_Work to be completed_
Please restate, exactly as written, the lines running from the beginning of the material through the line that has "Proof. unfold symbols." in it.

*** Opening Material for the task ***

(* ===== verification/ShSpec.v ===== *)
(** The shell's parser against its grammar. *)

From S2P Require Import Prelude Bytes CString Sh.

(** ** Tokens *)

(** The tokens of a line. *)
Fixpoint lex_loop (fuel : nat) (s : cur) : list tok :=
  match fuel with
  | O => []
  | S fuel =>
      match gettoken s with
      | Ok t s => if t_kind t =? 0 then [] else t :: lex_loop fuel s
      | _ => []
      end
  end.
Definition lex (l : list Z) : list tok := lex_loop (S (length l)) (Cur 0 l).

Inductive lexes : cur -> list tok -> Prop :=
  | lexes_nil s t s' : gettoken s = Ok t s' -> t_kind t = 0 -> lexes s []
  | lexes_cons s t s' ts : gettoken s = Ok t s' -> t_kind t <> 0 -> lexes s' ts -> lexes s (t :: ts).

Lemma skip_skip f n l : skip_while f (skip f n l) = skip f n l.
Proof.
  revert n. induction l as [|c l IH]; intros n; [done|]. simpl. destruct (f c) eqn:Hc; [apply IH|].
  unfold skip_while. simpl. by rewrite Hc.
Qed.

Lemma skip_idem f s : skip_while f (skip_while f s) = skip_while f s.
Proof. apply skip_skip. Qed.

Lemma gettoken_skip s : gettoken (skip_while whitespace s) = gettoken s.
Proof. unfold gettoken. by rewrite skip_idem. Qed.

Lemma lexes_skip s ts : lexes (skip_while whitespace s) ts <-> lexes s ts.
Proof. split; (inversion 1; subst; [eapply lexes_nil|eapply lexes_cons]); eauto; by rewrite ?gettoken_skip in *. Qed.

Lemma skip_length f n l : (length (c_left (skip f n l)) <= length l)%nat.
Proof. revert n. induction l as [|c l IH]; intros n; simpl; [lia|]. destruct (f c); [specialize (IH (S n)); lia|simpl; lia]. Qed.

Lemma skip_while_length f s : (length (c_left (skip_while f s)) <= length (c_left s))%nat.
Proof. apply skip_length. Qed.

(** A word starts with a character that is neither a blank nor a symbol. *)
Lemma skip_head f n l c l' : c_left (skip f n l) = c :: l' -> f c = false.
Proof. revert n. induction l as [|d l IH]; intros n; simpl; [done|]. destruct (f d) eqn:Hd; [apply IH|]. by intros [= <- _]. Qed.

(** What a token is, by the character it starts with. *)
Definition token_of (c k : Z) : Prop := if symbols c then k = c \/ (c = 62 /\ k = 43) else k = 97.

Lemma symbol_of c : bool_decide (c ∈ [124; 40; 41; 59; 38; 60]) = true \/ c = 62 <-> symbols c = true.
Proof. unfold symbols. rewrite !bool_decide_eq_true. set_solver. Qed.

Lemma gettoken_inv s t s' :
  gettoken s = Ok t s' ->
  match c_left (skip_while whitespace s) with
  | [] => t_kind t = 0
  | c :: _ => token_of c (t_kind t) /\ t_kind t <> 0 /\ (length (c_left s') < length (c_left s))%nat
  end.
Proof.
  unfold gettoken. pose proof (skip_while_length whitespace s) as Hl. set (s1 := skip_while whitespace s) in *.
  destruct (c_left s1) as [|c l] eqn:Hs1; [by intros [= <- <-]|]. cbn [length] in Hl. unfold token_of.
  assert (forall s2, length (c_left s2) <= length l -> length (c_left (skip_while whitespace s2)) < length (c_left s))%nat as Hless.
  { intros s2 H2. pose proof (skip_while_length whitespace s2). lia. }
  assert (c_left (next s1) = l) as Hn by (unfold next; simpl; by rewrite Hs1).
  destruct (bool_decide _) eqn:Hb.
  { intros [= <- <-]. assert (symbols c = true) as Hsym by (apply symbol_of; by left). rewrite Hsym. cbn [t_kind].
    split_and!; [by left| |apply Hless; rewrite Hn; lia]. intros ->. done. }
  destruct (Z.eqb_spec c 62) as [->|Hne].
  { change (symbols 62) with true. cbv iota. destruct (here (next s1) =? 62); intros [= <- <-]; cbn [t_kind]; (split_and!; [auto|done|]); apply Hless; rewrite <- Hn.
    - unfold next at 1. cbn [c_left]. destruct (c_left (next s1)); simpl; lia.
    - lia. }
  assert (symbols c = false) as Hsym.
  { destruct (symbols c) eqn:Hsym; [|done]. apply symbol_of in Hsym as [H|H]; congruence. }
  rewrite Hsym. intros [= <- <-]. cbn [t_kind]. split_and!; [done|done|]. apply Hless. unfold skip_while. rewrite Hs1. simpl.
  assert (whitespace c = false) as Hw by (eapply skip_head; exact Hs1). unfold wordchar at 1. rewrite Hw, Hsym. simpl. apply skip_length.
Qed.

Lemma gettoken_ok s : exists t s', gettoken s = Ok t s'.
Proof. unfold gettoken. by destruct (match c_left (skip_while whitespace s) with [] => _ | _ => _ end) as [ret s1]; eexists _, _. Qed.

Lemma lex_loop_lexes fuel s : (length (c_left s) < fuel)%nat -> lexes s (lex_loop fuel s).
Proof.
  revert s. induction fuel as [|fuel IH]; intros s Hf; [lia|]. cbn [lex_loop].
  destruct (gettoken_ok s) as (t & s' & Ht). rewrite Ht. pose proof (gettoken_inv s t s' Ht) as Hi.
  destruct (c_left (skip_while whitespace s)).
  - rewrite Hi. by eapply lexes_nil.
  - destruct Hi as (_ & Hk & Hl). rewrite (proj2 (Z.eqb_neq _ 0) Hk). eapply lexes_cons; [done|done|]. apply IH. lia.
Qed.

Lemma lexes_functional s ts ts' : lexes s ts -> lexes s ts' -> ts = ts'.
Proof.
  intros H. revert ts'. induction H as [s t s' Ht Hk|s t s' ts Ht Hk H IH]; intros ts'; inversion 1; subst; try congruence.
  f_equal; [congruence|]. apply IH. congruence.
Qed.

Lemma lexes_length s ts : lexes s ts -> (length ts <= length (c_left s))%nat.
Proof.
  induction 1 as [|s t s' ts Ht Hk H IH]; [simpl; lia|]. pose proof (gettoken_inv s t s' Ht) as Hi.
  destruct (c_left (skip_while whitespace s)); [done|]. destruct Hi as (_ & _ & Hl). simpl. lia.
Qed.

(** Whether the next token starts with one of these characters. *)
Definition starts (toks : list Z) (ts : list tok) : bool :=
  match ts with
  | [] => false
  | t :: _ => bool_decide ((if t_kind t =? 43 then 62 else t_kind t) ∈ toks)
  end.

Lemma peek_starts s ts toks :
  lexes s ts -> Forall (fun c => symbols c = true) toks -> peek toks s = Ok (starts toks ts) (skip_while whitespace s).
Proof.
  intros Hl Hsym. unfold peek. f_equal. rewrite Forall_forall in Hsym.
  destruct (gettoken_ok s) as (t & s' & Ht). pose proof (gettoken_inv s t s' Ht) as Hi.
  destruct (c_left (skip_while whitespace s)) as [|c l]; inversion Hl; subst; try (assert (t0 = t) as -> by congruence); try done.
  - destruct Hi as (_ & ? & _). congruence.
  - destruct Hi as (Htok & _). simpl. apply bool_decide_ext. unfold token_of in Htok.
    destruct (symbols c) eqn:Hc.
    + destruct Htok as [->|[-> ->]]; [|done]. destruct (Z.eqb_spec c 43) as [->|]; [done|done].
    + rewrite Htok. simpl. split; intros Hin; [by rewrite (Hsym c Hin) in Hc|]. by specialize (Hsym 97 Hin).
Qed.

(** ** The grammar *)

(** A line is a pipeline, ampersands, and perhaps a semicolon with another line; a pipeline is one or more
    commands with bars in between; a command is a line in parentheses with redirections after it, or
    redirections and less than ten words. *)
Inductive g_redirs : list tok -> list redir -> Prop :=
  | gr_nil : g_redirs [] []
  | gr_cons t w ts rs :
      t_kind t ∈ [60; 62; 43] -> t_kind w = 97 -> g_redirs ts rs -> g_redirs (t :: w :: ts) (redirect (t_kind t) w :: rs).

Inductive g_args : list tok -> list (nat * nat) -> list redir -> Prop :=
  | ga_nil : g_args [] [] []
  | ga_cons w ts rs ts' argv rs' :
      t_kind w = 97 -> g_redirs ts rs -> g_args ts' argv rs' -> g_args (w :: ts ++ ts') ((t_q w, t_eq w) :: argv) (rs ++ rs').

Definition backs (n : nat) (c : cmd) : cmd := Nat.iter n BACK c.

Inductive g_line : list tok -> cmd -> Prop :=
  | gl_end ts c bs : g_pipe ts c -> Forall (fun t => t_kind t = 38) bs -> g_line (ts ++ bs) (backs (length bs) c)
  | gl_seq ts c bs t ts' c' :
      g_pipe ts c -> Forall (fun t => t_kind t = 38) bs -> t_kind t = 59 -> g_line ts' c' ->
      g_line (ts ++ bs ++ t :: ts') (LIST (backs (length bs) c) c')
with g_pipe : list tok -> cmd -> Prop :=
  | gp_end ts c : g_exec ts c -> g_pipe ts c
  | gp_bar ts c t ts' c' : g_exec ts c -> t_kind t = 124 -> g_pipe ts' c' -> g_pipe (ts ++ t :: ts') (PIPE c c')
with g_exec : list tok -> cmd -> Prop :=
  | ge_block t ts c t' ts' rs :
      t_kind t = 40 -> g_line ts c -> t_kind t' = 41 -> g_redirs ts' rs -> g_exec (t :: ts ++ t' :: ts') (foldl redircmd c rs)
  | ge_words ts rs ts' argv rs' :
      g_redirs ts rs -> g_args ts' argv rs' -> (length argv < MAXARGS)%nat ->
      g_exec (ts ++ ts') (foldl redircmd (EXEC argv) (rs ++ rs')).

*** Closing Material for the task ***

_Problem solution_
(* ===== verification/ShSpec.v ===== *)
(** The shell's parser against its grammar. *)

From S2P Require Import Prelude Bytes CString Sh.

(** ** Tokens *)

(** The tokens of a line. *)
Fixpoint lex_loop (fuel : nat) (s : cur) : list tok :=
  match fuel with
  | O => []
  | S fuel =>
      match gettoken s with
      | Ok t s => if t_kind t =? 0 then [] else t :: lex_loop fuel s
      | _ => []
      end
  end.
Definition lex (l : list Z) : list tok := lex_loop (S (length l)) (Cur 0 l).

Inductive lexes : cur -> list tok -> Prop :=
  | lexes_nil s t s' : gettoken s = Ok t s' -> t_kind t = 0 -> lexes s []
  | lexes_cons s t s' ts : gettoken s = Ok t s' -> t_kind t <> 0 -> lexes s' ts -> lexes s (t :: ts).

Lemma skip_skip f n l : skip_while f (skip f n l) = skip f n l.
Proof.
  revert n. induction l as [|c l IH]; intros n; [done|]. simpl. destruct (f c) eqn:Hc; [apply IH|].
  unfold skip_while. simpl. by rewrite Hc.
Qed.

Lemma skip_idem f s : skip_while f (skip_while f s) = skip_while f s.
Proof. apply skip_skip. Qed.

Lemma gettoken_skip s : gettoken (skip_while whitespace s) = gettoken s.
Proof. unfold gettoken. by rewrite skip_idem. Qed.

Lemma lexes_skip s ts : lexes (skip_while whitespace s) ts <-> lexes s ts.
Proof. split; (inversion 1; subst; [eapply lexes_nil|eapply lexes_cons]); eauto; by rewrite ?gettoken_skip in *. Qed.

Lemma skip_length f n l : (length (c_left (skip f n l)) <= length l)%nat.
Proof. revert n. induction l as [|c l IH]; intros n; simpl; [lia|]. destruct (f c); [specialize (IH (S n)); lia|simpl; lia]. Qed.

Lemma skip_while_length f s : (length (c_left (skip_while f s)) <= length (c_left s))%nat.
Proof. apply skip_length. Qed.

(** A word starts with a character that is neither a blank nor a symbol. *)
Lemma skip_head f n l c l' : c_left (skip f n l) = c :: l' -> f c = false.
Proof. revert n. induction l as [|d l IH]; intros n; simpl; [done|]. destruct (f d) eqn:Hd; [apply IH|]. by intros [= <- _]. Qed.

(** What a token is, by the character it starts with. *)
Definition token_of (c k : Z) : Prop := if symbols c then k = c \/ (c = 62 /\ k = 43) else k = 97.

Lemma symbol_of c : bool_decide (c ∈ [124; 40; 41; 59; 38; 60]) = true \/ c = 62 <-> symbols c = true.
Proof. unfold symbols. rewrite !bool_decide_eq_true. set_solver. Qed.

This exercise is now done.